According to Macross Chronicle, Commander-type Zentradi like Vrlitwhai are engineered to be larger, stronger, and more durable than the far more numerous "General Soldier-type" clones who make up the bulk of their forces.  

That said, it's hard to say if one would be up to the task of taking on 4th or 5th Generation Valkyrie the same way due to the improvements that've been made in armor and structural materials since then.  The Mechanic Sheet for the 3.5th Generation VF-17D/S Nightmare claims that the improved energy conversion armor of that model gave it durability on a level rivaling an Armored Valkyrie.  Exactly how tough the Armored Pack is is a whole other matter.  The most authoritative sources generally decline to put specific number and usually go for vague statements like "significantly" or "several times".  A few older sources like Sky Angels have put the improvement in defensive ability at anywhere from about 2.5x to 10x the defensive ability of the Valkyrie's own armor.

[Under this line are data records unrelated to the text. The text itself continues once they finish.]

(** Writing from slot 0 twice in a row is writing once, with the second
    sequence completed by what the first one reaches beyond it. *)
Lemma list_inserts_0_compose (w v r : list Z) :
  list_inserts 0 w (list_inserts 0 v r) =
  list_inserts 0 (w ++ drop (length w) v) r.
Proof.
  apply list_eq. intros j.
  destruct (decide (j < length r)%nat) as [Hj|Hj].
  - destruct (decide (j < length w)%nat) as [Hw|Hw].
    + rewrite !list_lookup_inserts
        by (rewrite ?length_inserts, ?length_app; lia).
      rewrite Nat.sub_0_r. by rewrite lookup_app_l.
    + rewrite list_lookup_inserts_ge by (simpl; lia).
      destruct (decide (j < length v)%nat) as [Hv|Hv].
      * rewrite !list_lookup_inserts
          by (rewrite ?length_app, ?length_drop; lia).
        rewrite Nat.sub_0_r, lookup_app_r, lookup_drop by lia.
        f_equal. lia.
      * rewrite !list_lookup_inserts_ge
          by (rewrite ?length_app, ?length_drop; simpl; lia).
        done.
  - rewrite !lookup_ge_None_2 by (rewrite ?length_inserts; lia). done.
Qed.

Lemma list_inserts_0_idemp (w r : list Z) :
  list_inserts 0 w (list_inserts 0 w r) = list_inserts 0 w r.
Proof.
  rewrite list_inserts_0_compose, drop_all. by rewrite app_nil_r.
Qed.

(** A run of guarded blocks acts on a row as a single write from slot 0. *)
Lemma row_steps_inserts cc wc c' p' tbl :
  ∃ w : list Z, ∀ r, foldl (row_step cc wc c' p') r tbl = list_inserts 0 w r.
Proof.
  induction tbl as [|b tbl (w & IH)]; simpl.
  - by exists [].
  - unfold row_step at 2.
    destruct (selected cc wc b.1.1 b.1.2); [|by exists w].
    case_decide; [|by exists w].
    exists (w ++ drop (length w) b.2). intros r.
    by rewrite IH, list_inserts_0_compose.
Qed.

(** A row of a well-formed matrix, written from slot 0. *)
Lemma list_inserts_0_prefix (vals r : list Z) :
  (length vals ≤ length r)%nat →
  list_inserts 0 vals r = vals ++ drop (length vals) r.
Proof.
  intros Hlen. rewrite <- (take_drop (length vals) r) at 1.
  apply list_inserts_0_r. by rewrite length_take_le.
Qed.

Lemma wf_btnmap_row (m : btnmap_t) c p :
  wf_btnmap m → (c < NUM_CTRL)%nat → (p < NUM_CTRLR)%nat →
  ∃ r, row c p m = Some r ∧ length r = NUM_SLOTS.
Proof.
  intros [Hlen Hplanes] Hc Hp. unfold row.
  destruct (lookup_lt_is_Some_2 m c) as [plane Hplane]; [lia|].
  rewrite Hplane. simpl.
  destruct (Forall_lookup_1 _ _ _ _ Hplanes Hplane) as [Hpl Hrows].
  destruct (lookup_lt_is_Some_2 plane p) as [r Hr]; [lia|].
  exists r. split; [done|].
  exact (Forall_lookup_1 _ _ _ _ Hrows Hr).
Qed.

(** Membership in a table that is written out. *)
Ltac in_table :=
  first [ apply list_elem_of_here | apply list_elem_of_further; in_table ].

Section Registry.
Context {K : Header}.

Lemma ResetControls_unfold cc wc (m : btnmap_t) :
  ResetControls cc wc m = foldl (rebuild_step cc wc) m canonical_rows.
Proof. reflexivity. Qed.

Lemma row_ResetControls cc wc (m : btnmap_t) c' p' :
  row c' p' (ResetControls cc wc m) =
  (λ r, foldl (row_step cc wc c' p') r canonical_rows) <$> row c' p' m.
Proof. rewrite ResetControls_unfold. apply row_rebuild. Qed.

Lemma canonical_keys_NoDup :
  ctrl_ok →
  NoDup ((λ b : Z * Z * list Z, (Z.to_nat b.1.1, Z.to_nat b.1.2))
           <$> canonical_rows).
Proof.
  intros ((? & ? & ? & ?) & (? & ? & ? & ? & ? & ?)).
  unfold canonical_rows. simpl.
  unfold CTRLR_GCPAD, CTRLR_WIIMOTE, CTRLR_NUNCHUK, CTRLR_CLASSIC,
    CTRLR_WUPC, CTRLR_WIIDRC.
  repeat (apply NoDup_cons_2;
          [ intros Hin;
            repeat (apply elem_of_cons in Hin as [Heq|Hin];
                    [injection Heq; intros; lia|]);
            by apply elem_of_nil in Hin |]).
  apply NoDup_nil_2.
Qed.

Lemma supported_canonical c p :
  supported c p → ∃ vals, (c, p, vals) ∈ canonical_rows.
Proof.
  unfold supported, canonical_rows.
  intros [[-> Hp]|[Hc Hp]].
  - repeat (apply elem_of_cons in Hp as [->|Hp];
            [eexists; in_table|]).
    by apply elem_of_nil in Hp.
  - repeat (apply elem_of_cons in Hc as [->|Hc];
            [repeat (apply elem_of_cons in Hp as [->|Hp];
                     [eexists; in_table|]);
             by apply elem_of_nil in Hp|]).
    by apply elem_of_nil in Hc.
Qed.

Lemma supported_range c p :
  ctrl_ok → supported c p →
  (Z.to_nat c < NUM_CTRL)%nat ∧ (Z.to_nat p < NUM_CTRLR)%nat.
Proof.
  intros ((? & ? & ? & ?) & _) Hs. unfold NUM_CTRL, NUM_CTRLR.
  assert (0 <= c < 4 ∧ 0 <= p < 6); [|lia].
  destruct Hs as [[-> Hp]|[Hc Hp]].
  - split; [done|].
    repeat (apply elem_of_cons in Hp as [->|Hp]; [done|]).
    by apply elem_of_nil in Hp.
  - split.
    + repeat (apply elem_of_cons in Hc as [->|Hc]; [done|]).
      by apply elem_of_nil in Hc.
    + repeat (apply elem_of_cons in Hp as [->|Hp]; [done|]).
      by apply elem_of_nil in Hp.
Qed.

Lemma slotCount_values :
  ctrl_ok →
  slotCount CTRL_PAD = 12%nat ∧ slotCount CTRL_SCOPE = 6%nat ∧
  slotCount CTRL_MOUSE = 2%nat ∧ slotCount CTRL_JUST = 3%nat.
Proof.
  intros (_ & (? & ? & ? & ? & ? & ?)). unfold slotCount.
  repeat split;
    repeat (match goal with
            | |- context [?a =? ?b] => destruct (Z.eqb_spec a b); try lia
            end); reflexivity.
Qed.

Lemma canonical_length c p vals :
  ctrl_ok → (c, p, vals) ∈ canonical_rows → length vals = slotCount c.
Proof.
  intros Hok Hin.
  destruct (slotCount_values Hok) as (Hpad & Hscope & Hmouse & Hjust).
  unfold canonical_rows in Hin.
  repeat (apply elem_of_cons in Hin as [[= -> -> ->]|Hin];
          [by rewrite ?Hpad, ?Hscope, ?Hmouse, ?Hjust|]).
  by apply elem_of_nil in Hin.
Qed.

Lemma button_code_nonzero v : codes_ok → v ∈ button_codes → v ≠ 0.
Proof.
  intros Hok Hv. unfold codes_ok in Hok.
  rewrite Forall_forall in Hok. specialize (Hok v Hv). lia.
Qed.

Lemma canonical_length_le c p vals :
  (c, p, vals) ∈ canonical_rows → (length vals ≤ NUM_SLOTS)%nat.
Proof.
  intros Hin. unfold canonical_rows in Hin. unfold NUM_SLOTS.
  repeat (apply elem_of_cons in Hin as [[= -> -> ->]|Hin]; [simpl; lia|]).
  by apply elem_of_nil in Hin.
Qed.

Ltac nonzero_code Hcodes :=
  apply (button_code_nonzero _ Hcodes); unfold button_codes; in_table.

Lemma canonical_zero_slots c p vals :
  ctrl_ok → codes_ok → (c, p, vals) ∈ canonical_rows → zero_slots c p vals.
Proof.
  intros (_ & (? & ? & ? & ? & ? & ?)) Hcodes Hin.
  unfold canonical_rows in Hin. unfold zero_slots.
  repeat (apply elem_of_cons in Hin as [Heq|Hin];
          [ injection Heq as -> -> ->;
            first
              [ rewrite decide_False
                  by (unfold CTRLR_GCPAD, CTRLR_WIIMOTE, CTRLR_NUNCHUK,
                        CTRLR_CLASSIC, CTRLR_WUPC, CTRLR_WIIDRC;
                      intros [? ?]; first [ congruence | lia ]);
                repeat (apply Forall_cons; split; [nonzero_code Hcodes|]);
                apply Forall_nil_2
              | rewrite decide_True by done;
                intros i v Hv;
                do 12 (destruct i as [|i];
                       [ injection Hv as <-;
                         first
                           [ lia
                           | match goal with
                             | |- ?x = 0 ↔ _ =>
                                 assert (x ≠ 0) by nonzero_code Hcodes; lia
                             end ] |]);
                simpl in Hv; by rewrite lookup_nil in Hv ] |]).
  by apply elem_of_nil in Hin.
Qed.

It's likely that that level of durability is beyond what someone like Vrlitwhai could mess up by hand... or if it isn't, they'd really have their work cut out for them.  

Posted (edited)
15 hours ago, Seto Kaiba said:

According to Macross Chronicle, Commander-type Zentradi like Vrlitwhai are engineered to be larger, stronger, and more durable than the far more numerous "General Soldier-type" clones who make up the bulk of their forces.  

That said, it's hard to say if one would be up to the task of taking on 4th or 5th Generation Valkyrie the same way due to the improvements that've been made in armor and structural materials since then.  The Mechanic Sheet for the 3.5th Generation VF-17D/S Nightmare claims that the improved energy conversion armor of that model gave it durability on a level rivaling an Armored Valkyrie.  Exactly how tough the Armored Pack is is a whole other matter.  The most authoritative sources generally decline to put specific number and usually go for vague statements like "significantly" or "several times".  A few older sources like Sky Angels have put the improvement in defensive ability at anywhere from about 2.5x to 10x the defensive ability of the Valkyrie's own armor.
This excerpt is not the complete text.